As authors Michael LaFaive and Ted Nesbit wrote last year in the Hill, “We find illicit smokes continue to play the largest role in New York, where nearly 56 percent of all cigarettes consumed are smuggled in or are otherwise of questionable legal provenance.” They find that California’s “high excise tax on cigarettes, border with Mexico and coastline of busy ports may turn it into the Golden State of smuggling.” People are going to get their smokes, by hook or by crook.

Even worse, California seems poised to turn virtually the entire e-cigarette market into something ripe for the underground economy. A new measure co-sponsored by a large number of Democratic lawmakers would essentially ban the sales of vaping products in California, with only limited exceptions. It is a form of Prohibition.

Senate Bill 38 “would prohibit a tobacco retailer from selling, offering for sale, or possessing with the intent to sell or offer for sale, a flavored tobacco product, as defined.” Liberal legislators are proposing to “uplift” the African-American community by banning the types of cigarettes (menthol) that are popular there. I was at the Oakland City Council meeting when that city’s officials did something similar, and many Oakland residents expressed concern that police would now have more reason to harass people who are buying “loosies” — individual cigarettes sold by people on street-corner black markets. That’s a reasonable fear.

Writing in the Sacramento Bee this week, two African-American physicians argued that “Ending flavored tobacco sales is a social justice issue. Menthol cigarettes are disproportionately used by African American, Asian American, LGBTQ and low-income communities already burdened by tobacco-related disease, including lung cancer.” They were opposing an effort to strip out menthol from a flavor ban that the city of Sacramento is considering. Apparently, after the city bans menthol cigarettes, everyone will quit smoking them just as everyone quit drinking alcohol after the 18th Amendment banned the “manufacture, sale or transportation of intoxicating liquors.”

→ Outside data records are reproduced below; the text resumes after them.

(* ===== verification/Prelude.v ===== *)
(** * The CAAP kernel: a verification development

    CAAP is a compiler platform: programs are trees of literals, names and calls
    in a mutable IR graph, semantic policies say in which phase and with which
    effects a call may run, compiled artifacts are kept in an invalidating cache,
    and an evaluator runs programs over shared mutable values and lexical
    environments that a cycle collector reclaims. This library models the core
    crate ([caap/src]) and proves what makes those parts correct.

    ** The parts and where they are

    - [Prelude]: results and the [?] operator, the state-and-error monad [se] for
      methods on [&mut self] (a failing method returns its error and the state it
      left behind), identifiers and counters at their width, strings by bytes,
      shared list and map lemmas.
    - [Order]: Rust's [Ord] as the class [TotalCmp]; sorting, deduplication and
      windows of slices; [BTreeMap] and [BTreeSet] as ordered listings of finite
      maps and sets. Components ask for a [TotalCmp] instance and are proved
      against the class.
    - [Policy]: [semantic/policy.rs]. Policy labels, capability names with the
      segment-prefix order [covers], effect sets as sorted vectors searched by
      bisection.
    - [Source], [Ir]: [source.rs], [error.rs], [ir.rs], and the evaluation errors
      of [values.rs]. Positions and spans, errors, literals, expression
      specifications and nodes.
    - [Graph]: [graph.rs], every operation of [IRGraph], [IRGraphTemplate] and
      [GraphBuilder] on the record of its five tables.
    - [GraphIntegrity]: [validate_integrity] with its three-colour walk, and the
      invariant [wf] that it decides.
    - [GraphTemplate], [GraphInsert], [GraphRemove]: serialised templates, building
      a subtree from an expression, removing and replacing subtrees.
    - [GraphOps]: the state-changing operations of [IRGraph] and [GraphBuilder] as
      steps, with the conditions the code leaves to its callers ([op_allowed]); the
      forest invariant of every reachable graph.
    - [ArtifactDefs], [Artifacts]: [artifacts/defs.rs] and [artifacts/cache.rs].
      The cache keeps entries, dependency lists and their inverse, lineages and
      dirty marks; values are a type parameter.
    - [ArtifactInvalidation], [ArtifactStore], [ArtifactRestore], [ArtifactOps]:
      invalidation, storing, snapshots, and the invariant of reachable caches.
    - [Values], [Env]: [values.rs]. Runtime values, floats by bit pattern, the
      store of shared objects, and the [Environment] methods. An [Rc<RefCell<..>>]
      is a location, so aliasing and pointer equality are those of the code.
    - [EnvProps]: resolution, cached addresses, assignment, definition.
    - [Compare]: [builtins/value_compare.rs]. Ordered comparison, the sort key, and
      structural equality, order and hash over a heap that may be cyclic.
    - [CompareTermination], [CompareOrder], [CompareEqual], [CompareSort]: the
      walks end; the order is the total order of finite trees; equality, order
      and hash agree; what the sort key guarantees.
    - [Gc], [GcProps]: the cycle collector of [values.rs] over a heap of
      reference-counted cells.

    ** What the theorems show

    - IR graph: the validator accepts exactly the well-formed graphs, and its parent
      walk ends on every parent map; templates round-trip and their own validator
      agrees with it; insertion, erasure and replacement change exactly the subtree
      they name, and the forest invariant holds after every sequence of calls that
      meet [op_allowed], failing calls included. The calls it excludes break the
      invariant: a replacement by a subtree that contains the old one is accepted and
      closes a cycle ([replace_subtree_cycle]), an insertion that fails halfway
      leaves children without a parent ([insert_expr_spec_not_atomic]), and
      [try_call] and [replace_node] do not check their children and marks (examples
      in [GraphOps]).
    - Artifact cache: an invalidation marks exactly the transitive dependents; a
      new lineage head hides what was built from the old one; a snapshot restores
      the cache it was taken from; the inverse index is exact in every reachable
      cache; a plain store changes one entry and its edges only. A failing
      [store_with_lineage] is not atomic, and a dependency that is not stored makes
      the cache unsaveable.
    - Environments: a cached lexical address answers exactly as resolving the name
      does, for reading and for assigning; an assignment or definition changes one
      variable; every reachable store has finite parent chains.
    - Comparison: termination on every heap; on acyclic values a total order whose
      equality is structural equality and is respected by the hash; signed zeros,
      NaN and cyclic lists are the exceptions ([structural_agreement_limits]). The
      sort key is a total preorder on integers that floats represent exactly, and
      every other 64-bit integer breaks it.
    - Collector: it always returns, never changes a reachable cell, and leaves only
      environments held by something it does not trace; whatever leads back to itself
      through a parent link or a reference cell is never collected.
    - Policies: effect-set inclusion by bisection is set inclusion, capability
      coverage is the segment prefix order, labels round-trip.

    ** Fuel

    Loops of the source that are not structural run on fuel computed from their
    input, and a theorem shows it is never used up: subtree removal by the number
    of child links, the colour walk by the number of parent entries (running out is an
    outcome of its own there, [WalkFuel], shown not to occur), invalidation by the
    number of dependency edges, parent chains by the location of the environment
    (a parent is older than its child), structural walks by the square of the
    number of containers times the tuple nesting, and the collector by edges,
    nodes and tracked environments. [expr_spec_for_subtree] takes the fuel as an
    argument and the round-trip theorem says how much suffices.

    ** What is not modelled

    The evaluator and its builtins other than comparison, the semantic graph, the
    compiler driver and the front end, the PEG engine, and the language server,
    debug adapter, command line and system runtime. Encodings (serde, JSON), disk
    access, string interning and stack growth have no effect on the modelled
    results. Hash-map iteration orders do not occur in any modelled result.

    ** Plan

    Next come the evaluator over [Values], [Env] and [Graph] (budgets, tail calls,
    signals, macro expansion), then the arithmetic, sequence and mutation builtins,
    then the PEG engine with its memoisation. *)

From stdpp Require Export base tactics option list gmap strings pretty
  fin_maps fin_map_dom sorting numbers relations well_founded.

(** ** Notation scope of the development *)

Declare Scope caap_scope.
Delimit Scope caap_scope with caap.

(** ** Fallible results: Rust's [Result<A, E>] with the [?] operator as bind *)

Inductive Result (E A : Type) : Type :=
  | Ok (a : A)
  | Err (e : E).
Arguments Ok {E A} a : assert.
Arguments Err {E A} e : assert.

Global Instance result_ret {E} : MRet (Result E) := λ A a, Ok a.
Global Instance result_bind {E} : MBind (Result E) := λ A B f m,
  match m with Ok a => f a | Err e => Err e end.
Global Instance result_fmap {E} : FMap (Result E) := λ A B f m,
  match m with Ok a => Ok (f a) | Err e => Err e end.

(** [Option::ok_or_else]. *)
Definition ok_or {E A} (o : option A) (e : E) : Result E A :=
  match o with Some a => Ok a | None => Err e end.

(** [Result::ok]. *)
Definition result_ok {E A} (r : Result E A) : option A :=
  match r with Ok a => Some a | Err _ => None end.

(** [Result::map_err]. *)
Definition map_err {E F A} (f : E → F) (r : Result E A) : Result F A :=
  match r with Ok a => Ok a | Err e => Err (f e) end.

(** Run for the error only. *)
Definition discard {E A} (r : Result E A) : Result E unit :=
  match r with Ok _ => Ok tt | Err e => Err e end.

(** [for x in xs { body(x)?; }] *)
Fixpoint for_each {E A} (f : A → Result E unit) (xs : list A) : Result E unit :=
  match xs with
  | [] => Ok tt
  | x :: xs => match f x with Ok _ => for_each f xs | Err e => Err e end
  end.

(** [for x in xs { acc = body(acc, x)?; }] *)
Fixpoint try_fold {E A B} (f : B → A → Result E B) (acc : B) (xs : list A) : Result E B :=
  match xs with
  | [] => Ok acc
  | x :: xs => match f acc x with Ok acc => try_fold f acc xs | Err e => Err e end
  end.

Section result_lemmas.
Context {E : Type}.

Lemma bind_ok {A B} (m : Result E A) (f : A → Result E B) b :
  m ≫= f = Ok b ↔ ∃ a, m = Ok a ∧ f a = Ok b.
Proof. destruct m; cbn; naive_solver. Qed.

Lemma seq_ok {B} (m : Result E unit) (k : Result E B) b :
  (m ≫= λ _, k) = Ok b ↔ m = Ok tt ∧ k = Ok b.
Proof. destruct m as [[]|]; cbn; naive_solver. Qed.

(** A bind whose first step can only return [c]. *)
Lemma bind_ok_det {A B} (c : A) (m : Result E A) (f : A → Result E B) b :
  (∀ a, m = Ok a → a = c) → m ≫= f = Ok b ↔ m = Ok c ∧ f c = Ok b.
Proof. intros Hc. rewrite bind_ok. split; [intros (a & Ha & ?)|]; naive_solver. Qed.

Lemma for_each_ok {A} (f : A → Result E unit) xs :
  for_each f xs = Ok tt ↔ Forall (λ x, f x = Ok tt) xs.
Proof.
  induction xs as [|x xs IH]; cbn; [by split|].
  rewrite Forall_cons, <-IH. destruct (f x) as [[]|]; naive_solver.
Qed.

(** Guards: [if cond { return Err(..) }] before [k]. *)
Lemma if_err_ok {A} (b : bool) (e : E) (k : Result E A) a :
  (if b then Err e else k) = Ok a ↔ b = false ∧ k = Ok a.
Proof. destruct b; split; [done|by intros [? _]|done|by intros [_ ?]]. Qed.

The other goal of these laws is to prohibit the retail sale of e-cigarettes. California (and the U.S. Food and Drug Administration) defines e-cigarettes as a tobacco product even though they aren’t a tobacco product — but a nicotine product. S.B. 38 then bans the sale of any tobacco product that has a “characterizing flavor” including, but not limited to, “tastes or aromas relating to any fruit, chocolate, vanilla, honey, candy, cocoa, dessert, alcoholic beverage, menthol, mint, wintergreen, herb or spice.”

All vaping liquids are flavored, but it appears as if the law, if passed, might still allow the sale of those that taste like tobacco. As the British public health agency has explained, vaping is 95 percent safer than smoking combustible cigarettes. So, California’s health nannies want a nearly outright ban on something that is relatively safe, thus leaving nicotine-addicted people with little choice but to pick up a pack of non-flavored, hard-core cigarettes. How thoughtful.

A key justification is teenagers are more likely to start using tobacco products because of those flavors. That evidence is rather sketchy, but one must already be 21 to buy any vaping or tobacco products in California. In the United States, as in most countries, adults are legally allowed to partake in some activities that are not allowed for younger people.

The logic is baffling. First, lawmakers are banning safer products (vaping), but allowing continued easy access to the most-dangerous ones. Second, they are banning products that only are legally available to adults in the hopes that it stops non-adults from getting them. Should we ban the sale of all flavored alcohol because young people might want to drink it? And then, of course, legislators are ignoring the lessons of the black market. If people want things badly enough, they will find a way to buy them.